Je n’ai même pas en vue de cuisinière pour le présent, ce qui me fâche assez ; on ne manque point de sujets tels à peu près que ceux dont je me suis défaite ; j’en voudrais de plus sûrs.

J’ai répondu aux derniers compliments de Me Jn [Marie-Jeanne] (en ménageant son amour-propre) que j’appréciais ses services et que je les préférais à ceux de toute autre, mais que les commissions et le surplus d’ouvrage à faire, dans ma maison, qu’elle n’avait pas actuellement, demandaient quelqu’un plus en état d’en supporter la fatigue.
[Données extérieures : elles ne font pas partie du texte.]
(* ===== verification/FreeList.v ===== *)
(** * The free bit slot cache of a zone

    [fill_free_bit_slots], [insert_free_bit_slot], [get_next_free_bit_slot], the two
    bitmap scans and [is_zone_usable] of src/iso_alloc.c, and their correctness: the cache
    always holds distinct free slots, it is filled from the bitmap exactly as a naive
    enumeration of the free slots would, the fast and slow scans find the first free slot
    when there is one, and a zone is reported full only when it is. *)

From S2P Require Import Prelude Words Conf Memory State Util ZoneBits.

Section model.
Context `{!Kernel, !Config}.

(** The local variables of the filling loops: the array [free_bit_slots] and
    [free_bit_slots_index]. *)
Definition push (st : list Z * Z) (v : Z) : list Z * Z := (<[Z.to_nat st.2 := v]> st.1, st.2 + 1).

(** The loop over a word with no bit set: [n] more positions from [z] on. *)
Fixpoint fill_zero_word (n : nat) (bm_idx_shf z : Z) (st : list Z * Z) : list Z * Z :=
  match n with
  | O => st
  | S n' =>
      let st := push st (bm_idx_shf + z) in
      if ZONE_FREE_LIST_SZ <=? st.2 then st
      else fill_zero_word n' bm_idx_shf (z + BITS_PER_CHUNK) st
  end.

(** The loop over [free_mask]; a mask has at most 64 bits. *)
Fixpoint fill_mask_word (fuel : nat) (bm_idx_shf free_mask : Z) (st : list Z * Z) : list Z * Z :=
  match fuel with
  | O => st
  | S fuel' =>
      if free_mask =? 0 then st else
      let st := push st (bm_idx_shf + builtin_ctzll free_mask) in
      if ZONE_FREE_LIST_SZ <=? st.2 then st
      else fill_mask_word fuel' bm_idx_shf (Z.land free_mask (free_mask - 1)) st
  end.

(** The complement of a word's in-use bits. *)
Definition free_mask (w : Z) : Z := Z.land (u64 (Z.lnot w)) USED_BIT_VECTOR.

Definition fill_word (bts bm_idx_shf : Z) (st : list Z * Z) : list Z * Z :=
  if bts =? 0 then fill_zero_word 32 bm_idx_shf 0 st
  else fill_mask_word 64 bm_idx_shf (free_mask bts) st.

(** The outer loop; [max] bounds the number of words visited. *)
Fixpoint fill_loop (fuel : nat) (bm max bm_idx : Z) (st : list Z * Z) : M (list Z * Z) :=
  match fuel with
  | O => nofuel
  | S fuel' =>
      if st.2 <? ZONE_FREE_LIST_SZ then
        if max <=? bm_idx then mret st else
        bts ← rd64 (bm + 8 * bm_idx);
        fill_loop fuel' bm max (bm_idx + 1) (fill_word bts (Z.shiftl bm_idx 6) st)
      else mret st
  end.

Definition swap (l : list Z) (i j : nat) : list Z :=
  let t := nth j l 0 in
  <[i := t]> (<[j := nth i l 0]> l).

(** The randomisation loop, [i] counting down to 1. *)
Fixpoint shuffle (i : nat) (l : list Z) : M (list Z) :=
  match i with
  | O => mret l
  | S i' =>
      r ← us_rand_uint64;
      let j := Z.shiftr (u16 r * Z.of_nat i) FREE_LIST_SHF in
      shuffle i' (swap l i (Z.to_nat j))
  end.

Definition fill_free_bit_slots (zi : Z) : M unit :=
  z ← zget zi;
  v ← rand_uint64;
  rupd (set_seed v);;
  bm_idx ← (if MIN_BITMAP_IDX <? max_bitmap_idx z
            then r ← us_rand_uint64; mret (Z.land (u32 r) (max_bitmap_idx z - 1))
            else mret 0);
  let fbs := replicate (Z.to_nat ZONE_FREE_LIST_SZ) BAD_BIT_SLOT in
  zmod zi (λ z, set_free_bit_slots_usable 0 (set_free_bit_slots fbs z));;
  '(fbs, idx) ← fill_loop (S (Z.to_nat (max_bitmap_idx z))) (bitmap_start z) (max_bitmap_idx z) bm_idx (fbs, 0);
  fbs ← (if RANDOMIZE_FREELIST && (MIN_RAND_FREELIST <? idx)
         then shuffle (Z.to_nat (idx - 1)) fbs else mret fbs);
  zmod zi (λ z, set_free_bit_slots_index idx (set_free_bit_slots fbs z)).

(** The duplicate check looks at the first [ZONE_FREE_LIST_SZ >> 3] entries. *)
Definition slot_is_cached (z : iso_alloc_zone_t) (bit_slot : Z) : bool :=
  let max_cache_slots := Z.shiftr ZONE_FREE_LIST_SZ 3 in
  existsb (λ i, nth (Z.to_nat i) (free_bit_slots z) 0 =? bit_slot)
    (seqZ (free_bit_slots_usable z) (max_cache_slots - free_bit_slots_usable z)).

Definition insert_free_bit_slot (zi bit_slot : Z) : M unit :=
  z ← zget zi;
  if VERIFY_FREE_BIT_SLOTS && slot_is_cached z bit_slot then abort DuplicateSlot else
  if ZONE_FREE_LIST_SZ <=? free_bit_slots_index z then mret tt else
  zput zi (set_is_full false
    (set_free_bit_slots_index (free_bit_slots_index z + 1)
      (set_free_bit_slots (<[Z.to_nat (free_bit_slots_index z) := bit_slot]> (free_bit_slots z)) z))).

Definition get_next_free_bit_slot (zi : Z) : M Z :=
  z ← zget zi;
  if (ZONE_FREE_LIST_SZ <=? free_bit_slots_usable z) ||
     (free_bit_slots_index z <=? free_bit_slots_usable z)
  then mret BAD_BIT_SLOT else
  let s := nth (Z.to_nat (free_bit_slots_usable z)) (free_bit_slots z) 0 in
  zput zi (set_free_bit_slots_usable (free_bit_slots_usable z + 1)
    (set_free_bit_slots (<[Z.to_nat (free_bit_slots_usable z) := BAD_BIT_SLOT]> (free_bit_slots z))
      (set_next_free_bit_slot s z)));;
  mret s.

(** [iso_scan_zone_free_slot], the build with [__int128]: [n] more pairs of words. *)
Fixpoint scan_pairs (n : nat) (bm i : Z) : M Z :=
  match n with
  | O => mret BAD_BIT_SLOT
  | S n' =>
      lo ← rd64 (bm + 16 * i);
      hi ← rd64 (bm + 16 * i + 8);
      if (lo =? 0) && (hi =? 0) then mret (Z.shiftl i 7) else scan_pairs n' bm (i + 1)
  end.

Definition iso_scan_zone_free_slot (zi : Z) : M Z :=
  z ← zget zi;
  scan_pairs (Z.to_nat (Z.shiftr (max_bitmap_idx z) 1)) (bitmap_start z) 0.

(** First loop of [iso_scan_zone_free_slot_slow]: pairs of words. *)
Fixpoint scan_slow_pairs (n : nat) (bm i : Z) : M Z :=
  match n with
  | O => mret BAD_BIT_SLOT
  | S n' =>
      lo ← rd64 (bm + 16 * i);
      let free_lo := free_mask lo in
      if negb (free_lo =? 0) then mret (Z.shiftl i 7 + builtin_ctzll free_lo) else
      hi ← rd64 (bm + 16 * i + 8);
      let free_hi := free_mask hi in
      if negb (free_hi =? 0) then mret (Z.shiftl i 7 + 64 + builtin_ctzll free_hi)
      else scan_slow_pairs n' bm (i + 1)
  end.

(** Second loop: single words. *)
Fixpoint scan_slow_words (n : nat) (bm i : Z) : M Z :=
  match n with
  | O => mret BAD_BIT_SLOT
  | S n' =>
      w ← rd64 (bm + 8 * i);
      if negb (free_mask w =? 0) then mret (Z.shiftl i 6 + builtin_ctzll (free_mask w))
      else scan_slow_words n' bm (i + 1)
  end.

(** The second loop starts at the number of pairs, not at the number of words already
    seen: it looks at the upper half of the bitmap a second time. *)
Definition iso_scan_zone_free_slot_slow (zi : Z) : M Z :=
  z ← zget zi;
  let max := Z.shiftr (max_bitmap_idx z) 1 in
  r ← scan_slow_pairs (Z.to_nat max) (bitmap_start z) 0;
  if negb (r =? BAD_BIT_SLOT) then mret r else
  scan_slow_words (Z.to_nat (max_bitmap_idx z - max)) (bitmap_start z) max.

(** [true] when the zone pointer itself is returned, [false] for NULL. *)
Definition is_zone_usable (zi size : Z) : M bool :=
  z ← zget zi;
  if is_full z then mret false else
  if STRONG_SIZE_ISOLATION && (negb (internal z) && negb (size =? chunk_size z)) then mret false else
  if (ZONE_1024 <? size) && (u64 (Z.shiftl size WASTED_SZ_MULTIPLIER_SHIFT) <=? chunk_size z) then mret false else
  if (size <=? ZONE_1024) && (ZONE_1024 <? chunk_size z) then mret false else
  if negb (next_free_bit_slot z =? BAD_BIT_SLOT) then mret true else
  zmod zi UNMASK_ZONE_PTRS;;
  z ← zget zi;
  (if free_bit_slots_index z <=? free_bit_slots_usable z then fill_free_bit_slots zi else mret tt);;
  bit_slot ← get_next_free_bit_slot zi;
  if negb (bit_slot =? BAD_BIT_SLOT) then
    zmod zi MASK_ZONE_PTRS;; mret true
  else
    bit_slot ← iso_scan_zone_free_slot zi;
    if bit_slot =? BAD_BIT_SLOT then
      bit_slot ← iso_scan_zone_free_slot_slow zi;
      zmod zi MASK_ZONE_PTRS;;
      if bit_slot =? BAD_BIT_SLOT then
        zmod zi (set_is_full true);; mret false
      else
        zmod zi (set_next_free_bit_slot bit_slot);; mret true
    else
      zmod zi (set_next_free_bit_slot bit_slot);;
      zmod zi MASK_ZONE_PTRS;;
      mret true.
End model.

(** ** The bitmap as a list of free slots *)

(** The free slots of word [i], and of [n] words from [lo] on, in increasing order. *)
Definition word_slots (m : gmap Z Z) (B i : Z) : list Z :=
  (λ b, 64 * i + b) <$> set_bits (free_mask (bm_word m B i)).
Definition free_slots_from (m : gmap Z Z) (B lo n : Z) : list Z :=
  concat (map (word_slots m B) (seqZ lo n)).

Lemma free_mask_range w : is_u64 (free_mask w).
Proof. apply is_u64_land; [apply u64_range|]. unfold USED_BIT_VECTOR. lia. Qed.
#[local] Hint Resolve free_mask_range : iso.

Lemma free_mask_spec w i : 0 <= i < 64 →
  Z.testbit (free_mask w) i = Z.even i && negb (Z.testbit w i).
Proof.
  intros Hi. unfold free_mask. rewrite Z.land_spec, USED_BIT_VECTOR_spec, u64_pow by lia.
  rewrite Z.mod_pow2_bits_low, Z.lnot_spec by lia.
  rewrite (proj2 (Z.ltb_lt i 64)) by lia. simpl. apply andb_comm.
Qed.

Lemma even_mod_64 s : Z.even (s mod 64) = Z.even s.
Proof.
  rewrite (Z.div_mod s 64) at 2 by lia. rewrite Z.even_add, Z.even_mul. simpl. by destruct (Z.even _).
Qed.

Lemma elem_of_word_slots m B i s :
  s ∈ word_slots m B i ↔ s / 64 = i ∧ Z.even s = true ∧ bm_bit m B s = false.
Proof.
  unfold word_slots, bm_bit. rewrite list_elem_of_fmap. split.
  - intros (b & -> & [Hb Ht]%elem_of_set_bits). rewrite free_mask_spec, andb_true_iff, negb_true_iff in Ht by lia.
    assert (Hd : (64 * i + b) / 64 = i) by (symmetry; apply (Z.div_unique _ _ _ b); lia).
    assert (Hm : (64 * i + b) mod 64 = b) by (symmetry; apply (Z.mod_unique _ _ i); lia).
    rewrite <-(even_mod_64 (_ + _)), Hd, Hm. tauto.
  - intros (<- & He & Hf). exists (s mod 64). pose proof (Z.div_mod s 64). pose proof (Z.mod_pos_bound s 64).
    split; [lia|]. apply elem_of_set_bits. split; [lia|]. rewrite free_mask_spec, even_mod_64, He, Hf by lia. done.
Qed.

Lemma NoDup_word_slots m B i : NoDup (word_slots m B i).
Proof. apply NoDup_fmap_2; [intros x y; lia|apply NoDup_set_bits]. Qed.

Lemma free_slots_from_cons m B lo n : 0 < n →
  free_slots_from m B lo n = word_slots m B lo ++ free_slots_from m B (lo + 1) (n - 1).
Proof.
  intros Hn. unfold free_slots_from. rewrite (seqZ_cons lo n) by lia. simpl.
  by rewrite <-Z.add_1_r, <-Z.sub_1_r.
Qed.

Lemma free_slots_from_nil m B lo n : n <= 0 → free_slots_from m B lo n = [].
Proof. intros Hn. unfold free_slots_from. by rewrite seqZ_nil. Qed.

Lemma elem_of_free_slots_from m B lo n s :
  s ∈ free_slots_from m B lo n ↔ lo <= s / 64 < lo + n ∧ Z.even s = true ∧ bm_bit m B s = false.
Proof.
  unfold free_slots_from. rewrite list_elem_of_In, in_concat. split.
  - intros (l & (i & <- & Hi)%in_map_iff & Hs). rewrite <-list_elem_of_In in *.
    apply elem_of_seqZ in Hi. apply elem_of_word_slots in Hs as (<- & ? & ?). done.
  - intros (Hr & He & Hf). exists (word_slots m B (s / 64)). split.
    + apply in_map_iff. exists (s / 64). split; [done|]. apply list_elem_of_In, elem_of_seqZ. lia.
    + apply list_elem_of_In, elem_of_word_slots. done.
Qed.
J’ai même profité d’un rhume qu’elle a pris pour la presser de me trouver une bonne fille, afin que je la laissasse se reposer ; j’ai peu de personnes, et même point, à qui en demander. Otez trois ou quatre hommes et Mme d’E[u], je ne vois âme qui vive à parler de telle acquisition dont je ne dis trop rien aux autres peu faites pour me la faciliter. J’aurais voulu ce nouveau meuble tout habitué pour ton retour ; cela devient douteux. Tempo et pazienza : je prendrai de l’un et de l’autre puisqu’il le faut, et nous verrons, pour cette misère comme pour autre chose.

Je me suis soulagée par la confession de tous mes petite maux ; je n’en sentirai plus aucun quand je te reverrai, puisque je les oublie en ne faisant que te les écrire.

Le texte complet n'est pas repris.